> Task prompt: In the records below, copy the line that contains "301 and the" and each line after it, word for word, through the last.

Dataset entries
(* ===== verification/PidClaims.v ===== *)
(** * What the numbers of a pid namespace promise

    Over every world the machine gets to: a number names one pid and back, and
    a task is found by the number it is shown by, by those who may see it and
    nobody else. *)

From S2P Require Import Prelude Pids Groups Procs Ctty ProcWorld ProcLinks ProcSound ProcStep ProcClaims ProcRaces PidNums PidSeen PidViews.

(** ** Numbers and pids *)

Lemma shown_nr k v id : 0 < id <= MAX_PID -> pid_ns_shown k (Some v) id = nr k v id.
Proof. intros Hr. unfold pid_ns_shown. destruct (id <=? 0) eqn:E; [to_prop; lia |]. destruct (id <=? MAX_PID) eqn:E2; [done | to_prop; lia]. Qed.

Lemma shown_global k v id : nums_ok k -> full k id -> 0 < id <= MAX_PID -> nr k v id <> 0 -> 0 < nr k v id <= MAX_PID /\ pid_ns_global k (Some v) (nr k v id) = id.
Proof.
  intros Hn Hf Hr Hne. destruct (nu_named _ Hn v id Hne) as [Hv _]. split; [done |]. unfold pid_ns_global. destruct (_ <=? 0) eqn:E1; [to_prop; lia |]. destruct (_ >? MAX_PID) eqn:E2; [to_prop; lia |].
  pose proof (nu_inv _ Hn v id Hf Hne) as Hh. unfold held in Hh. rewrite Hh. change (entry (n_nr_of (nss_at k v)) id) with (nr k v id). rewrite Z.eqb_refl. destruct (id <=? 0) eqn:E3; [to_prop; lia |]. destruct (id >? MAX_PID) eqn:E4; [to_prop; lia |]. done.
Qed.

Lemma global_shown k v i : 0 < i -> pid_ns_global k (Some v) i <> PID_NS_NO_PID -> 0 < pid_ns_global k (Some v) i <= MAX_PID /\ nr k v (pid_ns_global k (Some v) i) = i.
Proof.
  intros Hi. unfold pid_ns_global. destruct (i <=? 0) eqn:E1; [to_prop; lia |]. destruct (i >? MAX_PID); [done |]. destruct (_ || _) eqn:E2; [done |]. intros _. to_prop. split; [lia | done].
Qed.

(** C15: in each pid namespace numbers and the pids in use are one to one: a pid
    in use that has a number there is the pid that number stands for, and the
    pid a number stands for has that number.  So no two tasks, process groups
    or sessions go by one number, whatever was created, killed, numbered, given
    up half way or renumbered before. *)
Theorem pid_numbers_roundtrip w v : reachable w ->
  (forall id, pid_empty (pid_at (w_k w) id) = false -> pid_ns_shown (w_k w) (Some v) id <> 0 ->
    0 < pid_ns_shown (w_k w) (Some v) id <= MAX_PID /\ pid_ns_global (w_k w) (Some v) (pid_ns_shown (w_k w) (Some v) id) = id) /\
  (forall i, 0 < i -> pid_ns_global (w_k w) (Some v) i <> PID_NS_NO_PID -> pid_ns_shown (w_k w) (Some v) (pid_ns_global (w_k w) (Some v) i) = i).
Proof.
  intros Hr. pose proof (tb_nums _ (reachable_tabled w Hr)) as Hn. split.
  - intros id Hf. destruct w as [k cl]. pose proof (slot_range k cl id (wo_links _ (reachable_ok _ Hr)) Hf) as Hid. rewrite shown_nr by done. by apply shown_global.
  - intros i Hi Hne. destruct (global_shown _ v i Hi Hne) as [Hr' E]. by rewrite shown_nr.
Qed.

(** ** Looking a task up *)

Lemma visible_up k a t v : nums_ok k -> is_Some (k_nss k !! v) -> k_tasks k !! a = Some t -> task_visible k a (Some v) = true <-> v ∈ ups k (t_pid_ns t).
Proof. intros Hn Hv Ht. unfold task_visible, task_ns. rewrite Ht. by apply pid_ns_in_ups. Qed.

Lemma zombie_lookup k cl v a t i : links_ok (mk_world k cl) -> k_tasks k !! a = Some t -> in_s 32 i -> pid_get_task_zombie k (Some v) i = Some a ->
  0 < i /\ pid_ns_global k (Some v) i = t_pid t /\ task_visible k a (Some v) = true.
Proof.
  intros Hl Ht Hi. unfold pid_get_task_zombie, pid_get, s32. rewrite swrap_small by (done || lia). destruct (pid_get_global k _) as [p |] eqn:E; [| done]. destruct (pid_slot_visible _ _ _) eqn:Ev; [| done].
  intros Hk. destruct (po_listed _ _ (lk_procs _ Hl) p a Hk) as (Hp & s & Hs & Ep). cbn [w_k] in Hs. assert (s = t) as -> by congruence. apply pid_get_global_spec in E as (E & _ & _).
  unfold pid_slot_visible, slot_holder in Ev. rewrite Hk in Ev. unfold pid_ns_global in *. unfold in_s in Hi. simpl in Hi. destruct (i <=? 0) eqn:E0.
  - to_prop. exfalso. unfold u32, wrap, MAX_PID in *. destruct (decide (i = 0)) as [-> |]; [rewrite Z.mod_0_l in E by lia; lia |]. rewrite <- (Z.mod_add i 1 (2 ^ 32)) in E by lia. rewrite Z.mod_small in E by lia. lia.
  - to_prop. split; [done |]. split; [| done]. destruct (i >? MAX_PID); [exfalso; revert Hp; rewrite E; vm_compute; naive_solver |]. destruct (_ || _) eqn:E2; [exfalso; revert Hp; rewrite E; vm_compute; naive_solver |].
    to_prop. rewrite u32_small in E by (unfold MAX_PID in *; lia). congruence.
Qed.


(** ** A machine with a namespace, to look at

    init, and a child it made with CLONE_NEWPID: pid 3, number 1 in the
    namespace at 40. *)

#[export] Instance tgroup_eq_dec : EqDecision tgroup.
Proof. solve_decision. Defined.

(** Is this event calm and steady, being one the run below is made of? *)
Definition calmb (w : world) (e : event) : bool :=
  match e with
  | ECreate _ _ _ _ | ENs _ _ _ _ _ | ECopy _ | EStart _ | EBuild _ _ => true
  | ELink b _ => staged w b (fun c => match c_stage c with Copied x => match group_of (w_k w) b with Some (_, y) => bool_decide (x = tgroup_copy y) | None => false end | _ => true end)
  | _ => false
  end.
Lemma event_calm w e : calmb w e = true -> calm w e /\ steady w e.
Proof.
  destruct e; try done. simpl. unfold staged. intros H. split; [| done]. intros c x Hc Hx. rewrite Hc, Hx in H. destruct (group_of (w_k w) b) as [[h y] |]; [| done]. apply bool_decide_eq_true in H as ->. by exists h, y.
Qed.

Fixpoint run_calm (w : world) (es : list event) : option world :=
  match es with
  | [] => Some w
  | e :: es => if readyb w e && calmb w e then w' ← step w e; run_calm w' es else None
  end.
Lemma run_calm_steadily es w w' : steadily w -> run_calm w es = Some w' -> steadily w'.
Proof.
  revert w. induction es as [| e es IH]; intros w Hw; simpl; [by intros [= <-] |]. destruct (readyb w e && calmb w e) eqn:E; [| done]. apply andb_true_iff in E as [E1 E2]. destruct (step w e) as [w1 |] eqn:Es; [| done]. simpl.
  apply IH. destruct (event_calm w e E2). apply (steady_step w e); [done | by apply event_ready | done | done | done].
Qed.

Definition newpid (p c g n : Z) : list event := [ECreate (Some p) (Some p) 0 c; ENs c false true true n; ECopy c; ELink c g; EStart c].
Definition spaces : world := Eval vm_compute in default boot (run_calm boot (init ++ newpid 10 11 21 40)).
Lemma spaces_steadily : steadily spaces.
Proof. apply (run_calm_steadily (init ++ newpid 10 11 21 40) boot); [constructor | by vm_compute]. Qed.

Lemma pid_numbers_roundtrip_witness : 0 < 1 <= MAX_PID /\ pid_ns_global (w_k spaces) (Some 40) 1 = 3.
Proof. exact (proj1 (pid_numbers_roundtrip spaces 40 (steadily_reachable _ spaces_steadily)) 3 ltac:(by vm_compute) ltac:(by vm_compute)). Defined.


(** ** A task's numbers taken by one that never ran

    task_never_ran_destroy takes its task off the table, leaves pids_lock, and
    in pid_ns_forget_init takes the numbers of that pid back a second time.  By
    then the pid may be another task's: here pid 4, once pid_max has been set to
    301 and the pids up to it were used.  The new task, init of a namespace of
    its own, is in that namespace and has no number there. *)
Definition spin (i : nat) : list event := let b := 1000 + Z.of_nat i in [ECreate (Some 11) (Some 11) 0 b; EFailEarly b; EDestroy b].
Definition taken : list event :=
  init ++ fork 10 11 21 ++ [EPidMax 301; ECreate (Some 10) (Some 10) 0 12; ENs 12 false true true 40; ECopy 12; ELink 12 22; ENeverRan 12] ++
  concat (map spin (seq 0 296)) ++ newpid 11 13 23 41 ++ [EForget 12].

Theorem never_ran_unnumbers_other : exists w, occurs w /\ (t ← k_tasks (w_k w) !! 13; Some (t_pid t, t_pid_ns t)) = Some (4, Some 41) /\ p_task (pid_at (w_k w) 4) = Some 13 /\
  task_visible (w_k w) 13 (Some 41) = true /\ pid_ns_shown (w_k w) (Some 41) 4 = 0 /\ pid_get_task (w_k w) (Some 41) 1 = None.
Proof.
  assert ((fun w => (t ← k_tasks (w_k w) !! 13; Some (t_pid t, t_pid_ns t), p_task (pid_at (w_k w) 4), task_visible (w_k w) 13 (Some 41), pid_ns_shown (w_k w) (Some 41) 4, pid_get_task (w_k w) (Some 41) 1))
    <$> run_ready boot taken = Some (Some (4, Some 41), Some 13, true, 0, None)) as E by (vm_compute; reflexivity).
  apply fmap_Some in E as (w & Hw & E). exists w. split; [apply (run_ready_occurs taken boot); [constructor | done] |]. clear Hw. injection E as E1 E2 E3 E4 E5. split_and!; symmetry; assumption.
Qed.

> Written solution:
    301 and the pids up to it were used.  The new task, init of a namespace of
    its own, is in that namespace and has no number there. *)
Definition spin (i : nat) : list event := let b := 1000 + Z.of_nat i in [ECreate (Some 11) (Some 11) 0 b; EFailEarly b; EDestroy b].
Definition taken : list event :=
  init ++ fork 10 11 21 ++ [EPidMax 301; ECreate (Some 10) (Some 10) 0 12; ENs 12 false true true 40; ECopy 12; ELink 12 22; ENeverRan 12] ++
  concat (map spin (seq 0 296)) ++ newpid 11 13 23 41 ++ [EForget 12].

Theorem never_ran_unnumbers_other : exists w, occurs w /\ (t ← k_tasks (w_k w) !! 13; Some (t_pid t, t_pid_ns t)) = Some (4, Some 41) /\ p_task (pid_at (w_k w) 4) = Some 13 /\
  task_visible (w_k w) 13 (Some 41) = true /\ pid_ns_shown (w_k w) (Some 41) 4 = 0 /\ pid_get_task (w_k w) (Some 41) 1 = None.
Proof.
  assert ((fun w => (t ← k_tasks (w_k w) !! 13; Some (t_pid t, t_pid_ns t), p_task (pid_at (w_k w) 4), task_visible (w_k w) 13 (Some 41), pid_ns_shown (w_k w) (Some 41) 4, pid_get_task (w_k w) (Some 41) 1))
    <$> run_ready boot taken = Some (Some (4, Some 41), Some 13, true, 0, None)) as E by (vm_compute; reflexivity).
  apply fmap_Some in E as (w & Hw & E). exists w. split; [apply (run_ready_occurs taken boot); [constructor | done] |]. clear Hw. injection E as E1 E2 E3 E4 E5. split_and!; symmetry; assumption.
Qed.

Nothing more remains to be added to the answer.